Mü'minin ma'rufu, ma'ruf sıfatına sahib olan her şeyi, her cins hareketi, davranışı, hem işlemesi, yapması lâzım! Hem de teşvik ettirmesi, yaptırmaya gayretli olması lâzım, emretmesi lâzım! Emr-i ma'ruf o mânâya geliyor.
"Ve ma'ruf babından, ma'ruf çatısı altına girebilecek, ma'ruf cinsinden olan hiçbir şeyi hor ve hakir görme sakın ha!" Küçük bir şey, önemsiz bir şey... Birisine bir şey yaptığımız zaman, birisi bize teşekkür edince, diyoruz ki: "Bir şey değil..." Yâni önemsemiyoruz, yâni teşekküre değmez mânâsına "Bir şey değil!" diyoruz.
Peygamber Efendimiz, "İyiliğin hiçbir çeşidini, küçüğünü, büyüğünü, azını, çoğunu hor hakir görme, önemsiz sayma!" buyuruyor. Misal veriyor:
(Velev en tesubbe min delvike fî in‹il-müsteskî) "Su isteyen kimseye, senin kendi kovandan suyu ona boşaltıvermeni bile basit bir şey görme; çünkü iyiliktir." Çünkü belli olmaz belki bir iyiliğinden dolayı cennete girersin. Yâni hiç bir iyilik yapmayıp yapmayıp da tek bir iyilik yapmak değil de; bir iyilik senin cennete girmene yardımcı olur, sebeb olabilir.
Hani atalarımız da söylemişler ya: "Bir mıh..." Mıh, nalın çivisi. "Bir mıh bir nal kurtarır, bir nal bir at kurtarır, bir at bir yiğit kurtarır, bir yiğit bir vatan kurtarır." Yâni küçükten büyüğe doğru sıralayarak, küçük şeylerin birike birike önemli hale gelebileceğini, onun için küçümsenmemesi gerektiğini anlatmışlar.
"Damlaya damlaya göl olur." demişler. Damla azdır ama, göl çoktur. Ama göller nasıl oluşuyor? Damlalar, yağmurlar, seller çukur yerlere toplanıyor, göl oluşuyor. Yoksa yağmadığı zaman, göller kuruyor.
"Ma'ruftan hiç bir şeyi, yâni aklın ve şeriatin uygun gördüğü, örfe uygun güzel bir davranışı, fiili, işlemi, eylemi hor hakir görme; önemsiz, küçük görme, dudak bükme, yan bakma!.. Kendi kovandaki suyu kardeşinin kovasına, senden su isteyen kimseye boşaltıvermek kadar hafif, küçük bir şey bile olsa..."
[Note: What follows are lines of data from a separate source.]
Lemma inv_act w r : inv w → w_poll w = PGot r → inv (poll_act w r).
Proof.
  intros Hi Hp. unfold poll_act. set (w1 := set_poll w PIdle []).
  assert (Hfi : w_firing w1 = []) by (apply (iv_polling _ (iv_control _ Hi)); by rewrite Hp).
  assert (Hi1 : inv w1) by (by apply inv_set_poll).
  destruct r as [d|e]; [|by apply inv_closeAll].
  assert (Hd : ∀ q, q ≤ d → reported w1 q).
  { intros q Hle. exists d. split; [|done]. apply elem_of_app. left. by apply (iv_got _ (iv_control _ Hi)). }
  unfold fire. pose proof (split_ready_spec d (dn_waiters (w_dn w1))) as Hsp.
  destruct (split_ready d (dn_waiters (w_dn w1))) as [ready rest]. destruct Hsp as [Hw Hr].
  apply inv_fired; simpl; try done.
  - by rewrite <-list_fmap_compose, list_fmap_id.
  - case_decide; simpl in *; lia.
  - apply Forall_fmap. eapply Forall_impl; [exact Hr|]. simpl. intros x Hx _.
    split; [case_decide; simpl in *; lia|by apply Hd].
  - intros Hcl. pose proof (iv_closed _ (iv_control _ Hi1) Hcl) as Hnil.
    rewrite Hnil in Hw. by destruct ready, rest.
Qed.

Lemma inv_callback w d err rest :
  inv w → w_firing w = (d, err) :: rest → inv (run_callback w d err rest).
Proof.
  intros [Hq Hc] Hfi. unfold run_callback. split.
  - apply (queue_finish _ _ [] _ _ {| oc_job := cb d; oc_err := err; oc_target := target d |});
      [|done]. unfold outstanding in Hq. rewrite Hfi in Hq. exact Hq.
  - destruct Hc. rewrite Hfi in *. apply Forall_cons in iv_firing0 as [??].
    apply Forall_cons in iv_fires0 as [??]. split; simpl; try done.
    + apply Forall_app. split; [done|]. by constructor.
    + apply Forall_app. split; [done|]. by constructor.
    + intros Hp. by specialize (iv_polling0 Hp).
Qed.

Lemma inv_close w : inv w → inv (close_committer w).
Proof.
  intros [Hq Hc]. unfold close_committer. set (w1 := set_sc _ _ _).
  apply (failJobs_inv w1 errStoreClosed (sc_pending (w_sc w))
    ((cb ∘ fst <$> w_firing w) ++ (cb <$> dn_waiters (w_dn w)) ++ flush_jobs (w_flush w)) []).
  - unfold outstanding in Hq. simpl. by rewrite app_nil_r, <-!app_assoc.
  - destruct Hc. split; simpl; try done.
    + unfold unsent in *. simpl. rewrite app_nil_r. rewrite app_assoc, fmap_app in iv_applied0.
      by apply StronglySorted_app in iv_applied0 as (_ & ? & _).
    + unfold unsent in *. simpl. rewrite app_nil_r. rewrite app_assoc, Forall_app in iv_applied_old0.
      tauto.
  - unfold outstanding. simpl. by rewrite !app_nil_r.
Qed.

Lemma inv_step w w' : step w w' → inv w → inv w'.
Proof.
  intros Hstep Hi.
  destruct Hstep as [w a st|w a st now batch st' c Ha Hb Hp|w a st now batch st' resps Ha Hp
    |w a st lp sse Ha|w jobs|w seq j jobs|w seq|w s'|w Hp Hfi _|w|w r|w d err rest|w|w _ _ Hp Hfi].
  - by apply inv_spawn.
  - assert (0 ≤ st_writeTail st) by apply (q_streamers _ _ _ _ (iv_queue _ Hi) _ _ Ha).
    apply planBurst_frame in Hp as [? Hle]; [|done..]. by eapply inv_commit; [..|apply Hle].
  - apply planBurst_quiet_frame in Hp. by eapply inv_set_streamer.
  - by eapply inv_set_streamer.
  - by apply inv_flush.
  - by apply inv_subscribe.
  - by eapply inv_next.
  - by apply inv_engine.
  - by apply inv_set_poll.
  - by apply inv_ask.
  - by apply inv_act.
  - by eapply inv_callback.
  - by apply inv_close.
  - by apply inv_closeAll.
Qed.

Lemma reachable_inv s n w : reachable s n w → inv w.
Proof.
  unfold reachable. intros Hr. pose proof (inv_initial s n) as Hi. revert Hi.
  induction Hr as [|x y z Hxy _ IH]; [done|]. intros Hi. apply IH. by eapply inv_step.
Qed.

(** *** The reader-visible tail *)

Lemma finish_tail w o a st :
  w_streamers w !! a = Some st →
  ∃ st', w_streamers (finish w o) !! a = Some st' ∧
    (st_tail st' = st_tail st ∨
     (oc_err o = None ∧ job_st (oc_job o) = a ∧ st_tail st' = job_targetTail (oc_job o))).
Proof.
  intros Ha. simpl. destruct (decide (job_st (oc_job o) = a)) as [<-|Hne].
  - rewrite lookup_alter_eq, Ha. simpl. eexists. split; [done|].
    destruct (oc_err o); simpl; auto.
  - rewrite lookup_alter_ne by done. eauto.
Qed.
Müsteskî, sakî kökünden geliyor. Sakî, sulamak demek. Sulayana da sakkà derler. Biz saka diyoruz, yâni kaf harfini şeddeli okumuyoruz.
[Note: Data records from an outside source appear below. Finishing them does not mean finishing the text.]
Lemma producer_scan m n :
  keys_wf m →
  Forall going (take n (range_items m (producerPrefix id) (producerPrefixEnd id))).*1.
Proof.
  intros Hwf. apply Forall_fmap, Forall_take, Forall_forall. intros [k v] [Hm Hr]%elem_of_range_items.
  destruct (Hwf _ _ Hm) as (sk & Hsk & ->). apply producer_scan_exact in Hr as (pid & ->); [|done..].
  exists (KProducer id pid). split_and!; [done..|]. split; [by apply bool_decide_eq_true_2|done].
Qed.

Lemma producer_in_scan m pid v :
  m !! producerKey id pid = Some v →
  (producerKey id pid, v) ∈ range_items m (producerPrefix id) (producerPrefixEnd id).
Proof.
  intros Hv. apply elem_of_range_items. split; [done|].
  apply (producer_scan_exact id (KProducer id pid)); [done..|by exists pid].
Qed.

(** The last step: the cursor goes. *)
Lemma finish_inv m :
  del_inv m PProducers → (∀ pid, m !! producerKey id pid = None) →
  del_inv (apply_ops m [DelOp (deletePendingKey id)]) PDone.
Proof.
  intros [Hk Hrest Hn Hcur] Hp.
  assert (Hlk : ∀ k, apply_ops m [DelOp (deletePendingKey id)] !! k =
    if decide (k = deletePendingKey id) then None else m !! k).
  { intros k. pose proof (apply_dels m [deletePendingKey id] k) as E. simpl fmap in E. rewrite E.
    destruct (decide (k = deletePendingKey id)) as [->|]; [by rewrite decide_True by set_solver|].
    by rewrite decide_False by set_solver. }
  split.
  - apply keys_wf_apply_ops; [done|]. apply Forall_singleton. by exists (KDeletePending id).
  - intros k Hwf Hre. rewrite Hlk, decide_False; [by apply Hrest|]. intros He.
    apply (encode_skey_inj k (KDeletePending id)) in He as ->; [|done..].
    simpl in Hre. by rewrite bool_decide_eq_true_2 in Hre.
  - intros k Hwf Hre. rewrite Hlk. case_decide; [done|].
    destruct k; try done; apply bool_decide_eq_true in Hre; subst; cbn [encode_skey].
    + destruct Hwf as [_ Hq]. apply Hn; [done|unfold is_u64 in Hq; lia].
    + apply Hp.
    + done.
  - intros v. rewrite Hlk. by rewrite decide_True.
Qed.

Lemma delete_step_producers s :
  healthy s → del_inv (view s) PProducers →
  let r := delete_step s id PProducers in
  healthy r.1 ∧ del_inv (view r.1) r.2 ∧
  (del_measure (view r.1) r.2 < del_measure (view s) PProducers)%nat.
Proof.
  intros Hh Hinv. pose proof Hinv as [Hk Hrest Hn Hcur]. cbn [delete_step]. unfold collectKeys.
  destruct (healthy_scan_items s (producerPrefix id) (producerPrefixEnd id) Hh) as (it & -> & Herr & Hitems).
  cbn [mbind result_bind]. rewrite Herr.
  destruct (collect_items_keys deleteChunk (it_items it) [] 0) as (l & ->). rewrite app_nil_l.
  pose proof (producer_scan (view s) deleteChunk Hk) as Hkeys. rewrite <-Hitems in Hkeys.
  pose proof (producer_in_scan (view s)) as Hscan. setoid_rewrite <-Hitems in Hscan.
  destruct (decide (it_items it = [])) as [Hnil|Hne].
  - destruct (healthy_Commit s [DelOp (deletePendingKey id)] true Hh) as (s' & E & Hh').
    rewrite Hnil, take_nil. cbn [fmap list_fmap]. rewrite E. cbn [fst snd]. split; [done|].
    apply Commit_ok in E. rewrite E. split; [|simpl; lia]. apply finish_inv; [done|].
    intros pid. destruct (view s !! producerKey id pid) eqn:Hv; [|done].
    apply Hscan in Hv. rewrite Hnil in Hv. by apply elem_of_nil in Hv.
  - assert (∃ k0 v0, (k0, v0) ∈ take deleteChunk (it_items it) ∧ (k0, v0) ∈ it_items it)
      as (k0 & v0 & Hk0 & Hin).
    { destruct (it_items it) as [|[k0 v0] rest]; [done|]. exists k0, v0.
      split; [|apply list_elem_of_here]. change deleteChunk with (Datatypes.S 999).
      rewrite firstn_cons. apply list_elem_of_here. }
    apply (list_elem_of_fmap_2 fst) in Hk0. cbn [fst] in Hk0.
    assert (Hg : garbage (view s) id !! k0 = Some v0).
    { rewrite Hitems in Hin. apply elem_of_range_items in Hin as [Hm Hr].
      destruct (Hk _ _ Hm) as (sk & Hsk & ->). apply producer_scan_exact in Hr as (pid & ->); [|done..].
      by apply garbage_key_producer. }
    revert Hkeys Hk0. generalize ((take deleteChunk (it_items it)).*1). intros keys Hkeys Hk0.
    destruct (healthy_Commit s (DelOp <$> keys) true Hh) as (s' & E & Hh').
    destruct keys as [|k1 keys']; [by apply elem_of_nil in Hk0|]. rewrite E. cbn [fst snd].
    split; [done|]. apply Commit_ok in E.
    destruct (chunk_inv (view s) (view s') (k1 :: keys') PProducers PProducers None k0 v0 Hinv)
      as [? Hsz]; [|done|done|done|by rewrite E, app_nil_r|done|split; [done|simpl; lia]].
    eapply no_records_mono; [exact Hn|]. intros q. rewrite E, apply_dels. case_decide; auto.
Qed.

Lemma delete_step_inv s ph :
  healthy s → del_inv (view s) ph → ph ≠ PDone →
  let r := delete_step s id ph in
  healthy r.1 ∧ del_inv (view r.1) r.2 ∧
  (del_measure (view r.1) r.2 < del_measure (view s) ph)%nat.
Proof.
  intros Hh Hinv Hne. destruct ph; [by apply delete_step_records|by apply delete_step_producers|done|].
  by destruct Hinv as [_ _ [] _].
Qed.

Lemma delete_run_inv n s ph :
  healthy s → del_inv (view s) ph →
  let r := delete_run n s id ph in
  healthy r.1 ∧ del_inv (view r.1) r.2 ∧
  ((del_measure (view s) ph ≤ n)%nat → r.2 = PDone).
Proof.
  revert s ph. induction n as [|n IH]; intros s ph Hh Hinv; simpl.
  - split_and!; [done..|]. intros Hm. destruct ph; simpl in Hm; [lia|lia|done|].
    by destruct Hinv as [_ _ [] _].
  - destruct (decide (ph = PDone)) as [->|Hne].
    + cbn [delete_step]. destruct (IH s PDone Hh Hinv) as (? & ? & Hd). split_and!; [done..|].
      intros _. apply Hd. simpl. lia.
    + destruct (delete_step_inv s ph Hh Hinv Hne) as (Hh' & Hinv' & Hlt).
      destruct (delete_step s id ph) as [s' ph']. cbn [fst snd] in *.
      destruct (IH s' ph' Hh' Hinv') as (? & ? & Hd). split_and!; [done..|].
      intros Hm. apply Hd. lia.
Qed.

(** A start, or a restart, from a store whose cursor is behind. *)
Lemma delete_start_inv s ph :
  healthy s → del_inv (view s) ph → del_inv (view s) (delete_start s id).
Proof.
  intros Hh [Hk Hrest _ Hcur]. split; [done..| |done]. unfold delete_start.
  destruct (healthy_Get s (deletePendingKey id) Hh) as [r Hr]. rewrite Hr. apply Get_view in Hr.
  assert (Hzero : is_u64 0 ∧ no_records (view s) 0)
    by (split; [done|]; intros q Hq; unfold is_u64 in Hq; lia).
  destruct r as [v|]; [|done]. destruct (Hcur v) as (c & Hc & -> & Hn); [done|].
  rewrite parseU64Value_be64, u64_small by done. done.
Qed.

Lemma delete_measure_start s : del_measure (view s) (delete_start s id) = (2 + base.size (garbage (view s) id))%nat.
Proof. done. Qed.

End deleter_proofs.

(** A deletion about to start, or to resume. *)
Record deletion_pending (m : gmap bytes bytes) (id : Z) : Prop := {
  dp_id : is_u64 id;
  dp_keys : keys_wf m;
  dp_cursor : cursor_ok id m }.

Section deleter_properties.
  Context {S : Type} `{StorageLaws S}.
  Implicit Types (s : S).

Lemma pending_inv s id :
  healthy s → deletion_pending (view s) id → del_inv id (view s) (view s) (delete_start s id).
Proof.
  intros Hh [Hid Hk Hc]. unshelve eapply delete_start_inv; [exact (PRecords 0)|done|].
  split; [done..| |done]. split; [done|]. intros q Hq. unfold is_u64 in Hq. lia.
Qed.

Lemma backgroundDelete_reclaims n fuel s id :
  healthy s → deletion_pending (view s) id →
  let s1 := (backgroundDelete n s id).1 in
  (2 + base.size (garbage (view s1) id) ≤ fuel)%nat →
  ∃ s2, backgroundDelete fuel s1 id = (s2, PDone) ∧ healthy s2 ∧ reclaimed (view s) (view s2) id.
Proof.
  intros Hh Hp s1 Hfuel. pose proof (dp_id _ _ Hp) as Hid.
  destruct (delete_run_inv id (view s) Hid n s _ Hh (pending_inv s id Hh Hp)) as (Hh1 & Hinv1 & _).
  fold (backgroundDelete n s id) in Hh1, Hinv1. fold s1 in Hh1, Hinv1.
  pose proof (delete_start_inv id (view s) s1 _ Hh1 Hinv1) as Hstart.
  destruct (delete_run_inv id (view s) Hid fuel s1 _ Hh1 Hstart) as (Hh2 & Hinv2 & Hdone).
  fold (backgroundDelete fuel s1 id) in Hh2, Hinv2, Hdone.
  rewrite (Hdone Hfuel) in Hinv2. exists (backgroundDelete fuel s1 id).1. split_and!; [|done|].
  - rewrite <-(Hdone Hfuel). by destruct (backgroundDelete fuel s1 id).
  - destruct Hinv2 as [Hk Hrest Hall _]. split; [done|]. intros k Hwf.
    destruct (reclaimed_key id k) eqn:E; [by apply Hall|by apply Hrest].
Qed.

(** C12: deletion is resumable and exact. On a store that does not fail, interrupt
    a background deletion after any number of chunks and start it again: it ends,
    within two commits more than the stream has keys left, with every record and
    producer state of the stream reclaimed and its cursor gone, and every other
    key of the store as it was. *)
Theorem deletion_resumes n fuel s id :
  healthy s → deletion_pending (view s) id →
  let s1 := (backgroundDelete n s id).1 in
  (2 + base.size (garbage (view s1) id) ≤ fuel)%nat →
  ∃ s2, backgroundDelete fuel s1 id = (s2, PDone) ∧ reclaimed (view s) (view s2) id.
Proof.
  intros Hh Hp s1 Hfuel.
  destruct (backgroundDelete_reclaims n fuel s id Hh Hp Hfuel) as (s2 & ? & _ & ?). by exists s2.
Qed.

End deleter_properties.

(** A deleted stream with two records and a producer, beside another stream. *)
Module DeleteSample.
Definition entries : batch :=
  [(KRecord 1 0, Some [x00; "a"%byte]); (KRecord 1 1, Some [x00; "b"%byte]);
   (KProducer 1 ["p"%byte], Some []); (KDeletePending 1, Some (u64Value 0));
   (KRecord 2 0, Some [x00; "c"%byte])].
Definition store : fakeStore :=
  {| fake_data := apply_ops ∅ (encode_batch entries); fake_seq := 1; fake_closed := false |}.

Lemma deletes_wf : batch_wf entries.
Proof. unfold entries, batch_wf. by forall_list. Qed.

Lemma pending : deletion_pending (view store) 1.
Proof.
  split; [done|apply keys_wf_apply_batch; [apply keys_wf_empty|apply deletes_wf]|].
  intros v Hv. exists 0. split; [done|]. split; [|intros q Hq; unfold is_u64 in Hq; lia].
  assert (view store !! deletePendingKey 1 = Some (u64Value 0)) as E by (vm_compute; reflexivity).
  rewrite Hv in E. by apply (inj Some) in E.
Qed.
End DeleteSample.

Lemma deletion_resumes_witness :
  ∃ s2, backgroundDelete 6 (backgroundDelete 1 DeleteSample.store 1).1 1 = (s2, PDone) ∧
    reclaimed (view DeleteSample.store) (view s2) 1.
Proof.
  apply (deletion_resumes 1 6 DeleteSample.store 1); [exact I|apply DeleteSample.pending|].
  vm_compute. lia.
Defined.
İstif'al babına gelince de sulanmayı istemek, kendisine su verilmesini istemek mânâsına geliyor. Kelime o kalıba döküldüğü zaman bu mânâya gelir. Meselâ gafara, günahları bağışlamak, örtmek; istiğfar, bağışlanmayı istemek... Şifâ', hastalıktan berî olmak; isteşfâ, hastalıktan iyi olmayı istemek; müsteşfâ, hastane mânâsına kullanılıyor Arapça'da.
Müsteskî de senden su isteyen kimse. "Su isteyenin kabına senin kovandan su boşaltman bile olsa, bu kadar küçük bir şey bile olsa, iyilikten herhangi bir şeyi hor hakir görme, az görme! Belki ondan çok büyük kazançlara çıkarsın, ulaşırsın."
Bir başka misal, şu bile olsa bunu da hor hakir görme tarzında: (Ve en telkà ehàke bibişrin hasen) "Kardeşini güzel bir güleç yüzlülükle karşılaman bile..."
Bişir, yüzün güzelliği demek. Çehrenin böyle beşaşetli olması, tebessümlü olması demek. Bişr-i hasen de, güzel bir tebessümle karşılamak...
"Kardeşini güzel bir tebessümle karşılamak bile olsa, bu da ma'ruf; bu da aklın ve şeriatin uygun gördüğü güzel işlerden, davranışlardan. Bunu bile hor görme!"
(Feizâ edbere) "Döndüğü zaman..." Yâni arkadaş sana arkasını dönüp gidiyor. "Gittiği zaman, (felâ teğtâbehû) onu da gıybet etme! Güleç yüzle karşılayıp da, yüzüne gülüp de, arkasından gıybet etme!" Yâni sana geldiği zaman güleç yüzle karşılıyorsun. Yüzüne gülüp de, arkasından gıybet etmemen de, bir iyiliktir."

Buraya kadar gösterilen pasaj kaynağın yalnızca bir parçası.